Task instructions:
Please repeat exactly the lines below from the one containing "(** ** Loops" down to the one containing "l)) by (unfold decode; cbn; by rewrite Hn).", both included, and nothing else.

Recorded data:
···

(** The loop accepts exactly the byte ranges made of 1 to [max - 1] whole frames. *)
Lemma frame_loop_spec start fuel :
  0 <= start <= stop -> (Z.to_nat (stop - start) < fuel)%nat ->
  exists b, (out ← while fuel frame_cond body (start, 0);
             afterwards out (fun s => Ok (frame_verdict s))) = Ok b /\
    (b = true <-> tail_ok (start, 0)).
Proof.
  intros Hs Hf.
  destruct (while_total frame_cond body
    (fun s => 0 <= s.1 <= stop /\ 0 <= s.2 /\ (tail_ok (start, 0) <-> tail_ok s))
    (fun s => Z.to_nat (stop - s.1))
    (fun b => b = true <-> tail_ok (start, 0))) with (fuel := fuel) (s := (start, 0))
    as (out & -> & Hout); [|cbn; split; [lia|done]|done|].
  - intros [offset frames] (Ho & Hp & Hiff) Hc. cbn [fst snd] in *.
    unfold frame_cond in Hc. apply andb_true_iff in Hc as [Hlt%Z.ltb_lt _]. cbn in Hlt.
    rewrite body_spec by lia. pose proof (frame_body_step (offset, frames)) as Hstep.
    cbn [fst snd] in Hstep. eexists. split; [done|].
    destruct (frame_len _) as [n|]; cbn [fst snd].
    + destruct Hstep as [Hn Hst]; [lia|]. rewrite <- Hst. split; [split; [lia|split;[lia|done]]|lia].
    + rewrite Hiff. split; [done|]. intros Ht. by apply Hstep in Ht; [|lia].
  - cbn. destruct out as [s|b]; cbn; [|eauto]. eexists. split; [done|].
    destruct Hout as ((Ho & Hp & Hiff) & Hc). rewrite Hiff.
    unfold frame_verdict, frame_cond in *. rewrite !andb_true_iff, Z.eqb_eq, !Z.ltb_lt.
    destruct s as [offset frames]. cbn [fst snd] in *. unfold tail_ok. cbn [fst snd].
    apply andb_false_iff in Hc. rewrite !Z.ltb_ge in Hc. split.
    + intros [[-> Hpos] Hmax]. exists []. rewrite subarray_nil. split; [by apply records_nil|].
      cbn. lia.
    + intros (fs & Hr & Hcount). destruct Hc as [Hc|Hc]; [|lia].
      assert (offset = stop) as -> by lia. rewrite subarray_nil in Hr.
      apply records_nil in Hr as ->. cbn in Hcount. lia.
Qed.
End frame_loop.

(** ** Loops that carry a state from piece to piece
    [head] finds the length of the piece at the head of what is left, which may depend on all
    that is left; [splits] is the sequence of pieces it cuts. *)
Section pieces.
Context (head : list Z -> option Z).
Inductive splits : list Z -> list (list Z) -> Prop :=
| splits_nil : splits [] []
| splits_cons l n fs :
    head l = Some n -> splits (drop (Z.to_nat n) l) fs -> splits l (take (Z.to_nat n) l :: fs).

Hypothesis head_bounds : forall l n, head l = Some n -> 0 < n <= len l.

Lemma splits_concat l fs : splits l fs -> l = concat fs.
Proof. induction 1 as [|l n fs Hn Hs IH]; [done|]. cbn. by rewrite <- IH, take_drop. Qed.

Lemma splits_head l fs : splits l fs -> l <> [] ->
  exists n fs', head l = Some n /\ fs = take (Z.to_nat n) l :: fs' /\ splits (drop (Z.to_nat n) l) fs'.
Proof. destruct 1; [done|eauto]. Qed.

Lemma splits_empty fs : splits [] fs -> fs = [].
Proof.
  intros H. remember [] as l eqn:El. destruct H as [|l n fs Hn]; [done|]. subst l.
  apply head_bounds in Hn. change (len []) with 0 in Hn. lia.
Qed.
End pieces.

(** For a frame format these are its records. *)
Lemma splits_records `{FrameFormat} l fs : Forall is_byte l -> splits frame_len l fs <-> records l fs.
Proof.
  intros Hb. split.
  - induction 1 as [|l n fs Hn Hs IH]; [by apply records_nil|].
    assert (Hd : decode (C := list Z) l = Some (take (Z.to_nat n) l, drop (Z.to_nat n) l)) by (unfold decode; cbn; by rewrite Hn).
    apply (records_cons _ _ _ _ Hb Hd). eexists. split; [done|]. apply IH. by apply Forall_drop.
  - revert l Hb. induction fs as [|f fs IH]; intros l Hb Hr.
    + destruct Hr as [-> _]. constructor.
    + pose proof Hr as [Hl Hwf]. apply Forall_cons_1 in Hwf as [Hf _]. cbn in Hl.
      assert (Hn : frame_len l = Some (len f)) by (rewrite Hl; by apply frame_len_app).
      assert (Hd : decode (C := list Z) l = Some (take (Z.to_nat (len f)) l, drop (Z.to_nat (len f)) l))
        by (unfold decode; cbn; by rewrite Hn).
      apply (records_cons _ _ _ _ Hb Hd) in Hr as (fs' & [= Hf' <-] & Hr). rewrite Hf' at 1.
      constructor; [done|]. apply IH; [by apply Forall_drop|done].
Qed.

Section stateful_loop.
Context {St : Type} (h : FileHandle) (stop max : Z) (head : list Z -> option Z).
Context (step : St -> list Z -> option St) (final : Z -> St -> bool) (I : St -> Prop).
Context (body : Z * Z * St -> parser (flow (Z * Z * St) bool)).

Fixpoint steps (s : St) (fs : list (list Z)) : option St :=
  match fs with
  | [] => Some s
  | f :: fs => s ← step s f; steps s fs
  end.

Hypothesis head_bounds : forall l n, head l = Some n -> 0 < n <= len l.
Hypothesis Hstop : 0 <= stop <= size h.
Hypothesis step_keeps : forall s l n s', I s -> Forall is_byte l -> head l = Some n ->
  step s (take (Z.to_nat n) l) = Some s' -> I s'.
Hypothesis body_spec : forall offset frames s,
  0 <= offset < stop -> I s ->
  body (offset, frames, s) = Ok
    (match head (subarray (contents h) offset stop) with
     | Some n => match step s (subarray (contents h) offset (offset + n)) with
                 | Some s' => Continue (offset + n, frames + 1, s')
                 | None => Return false
                 end
     | None => Return false
     end).

(** What is left to accept. *)
Definition tail_steps (x : Z * Z * St) : Prop :=
  exists fs s', splits head (subarray (contents h) x.1.1 stop) fs /\ x.1.2 + Z.of_nat (length fs) <= max /\
    steps x.2 fs = Some s' /\ final (x.1.2 + Z.of_nat (length fs)) s' = true.

Lemma stateful_step offset frames s : 0 <= offset < stop ->
  match head (subarray (contents h) offset stop) with
  | Some n => 0 < n <= stop - offset /\
      (tail_steps (offset, frames, s) <->
        exists s', step s (subarray (contents h) offset (offset + n)) = Some s' /\ tail_steps (offset + n, frames + 1, s'))
  | None => ~ tail_steps (offset, frames, s)
  end.
Proof.
  intros Ho. unfold tail_steps. cbn [fst snd]. set (l := subarray (contents h) offset stop).
  assert (Hl : len l = stop - offset) by (apply len_subarray; unfold size in *; lia).
  assert (Hne : l <> []) by (intros E; rewrite E in Hl; change (len []) with 0 in Hl; lia).
  destruct (head l) as [n|] eqn:Hn.
  - pose proof (head_bounds l n Hn) as Hbd. split; [lia|].
    assert (Htake : take (Z.to_nat n) l = subarray (contents h) offset (offset + n)) by (unfold l; apply take_subarray; lia).
    assert (Hdrop : drop (Z.to_nat n) l = subarray (contents h) (offset + n) stop) by (unfold l; apply drop_subarray; lia).
    rewrite <- Htake, <- Hdrop. split.
    + intros (fs & s' & Hr & Hm & Hst & Hf). apply splits_head in Hr as (n' & fs' & Hn' & -> & Hr); [|done].
      rewrite Hn in Hn'. injection Hn' as <-. cbn [steps length] in *. apply bind_Some in Hst as (s1 & H1 & Hst).
      exists s1. split; [done|]. exists fs', s'.
      replace (frames + 1 + Z.of_nat (length fs')) with (frames + Z.of_nat (S (length fs'))) by lia. done.
    + intros (s1 & H1 & fs & s' & Hr & Hm & Hst & Hf). exists (take (Z.to_nat n) l :: fs), s'.
      cbn [steps length]. rewrite H1. replace (frames + Z.of_nat (S (length fs))) with (frames + 1 + Z.of_nat (length fs)) by lia.
      split; [by constructor|done].
  - intros (fs & s' & Hr & _). apply splits_head in Hr as (n & fs' & Hn' & _); [|done]. congruence.
Qed.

···

Reply to the task:
(** ** Loops that carry a state from piece to piece
    [head] finds the length of the piece at the head of what is left, which may depend on all
    that is left; [splits] is the sequence of pieces it cuts. *)
Section pieces.
Context (head : list Z -> option Z).
Inductive splits : list Z -> list (list Z) -> Prop :=
| splits_nil : splits [] []
| splits_cons l n fs :
    head l = Some n -> splits (drop (Z.to_nat n) l) fs -> splits l (take (Z.to_nat n) l :: fs).

Hypothesis head_bounds : forall l n, head l = Some n -> 0 < n <= len l.

Lemma splits_concat l fs : splits l fs -> l = concat fs.
Proof. induction 1 as [|l n fs Hn Hs IH]; [done|]. cbn. by rewrite <- IH, take_drop. Qed.

Lemma splits_head l fs : splits l fs -> l <> [] ->
  exists n fs', head l = Some n /\ fs = take (Z.to_nat n) l :: fs' /\ splits (drop (Z.to_nat n) l) fs'.
Proof. destruct 1; [done|eauto]. Qed.

Lemma splits_empty fs : splits [] fs -> fs = [].
Proof.
  intros H. remember [] as l eqn:El. destruct H as [|l n fs Hn]; [done|]. subst l.
  apply head_bounds in Hn. change (len []) with 0 in Hn. lia.
Qed.
End pieces.

(** For a frame format these are its records. *)
Lemma splits_records `{FrameFormat} l fs : Forall is_byte l -> splits frame_len l fs <-> records l fs.
Proof.
  intros Hb. split.
  - induction 1 as [|l n fs Hn Hs IH]; [by apply records_nil|].
    assert (Hd : decode (C := list Z) l = Some (take (Z.to_nat n) l, drop (Z.to_nat n) l)) by (unfold decode; cbn; by rewrite Hn).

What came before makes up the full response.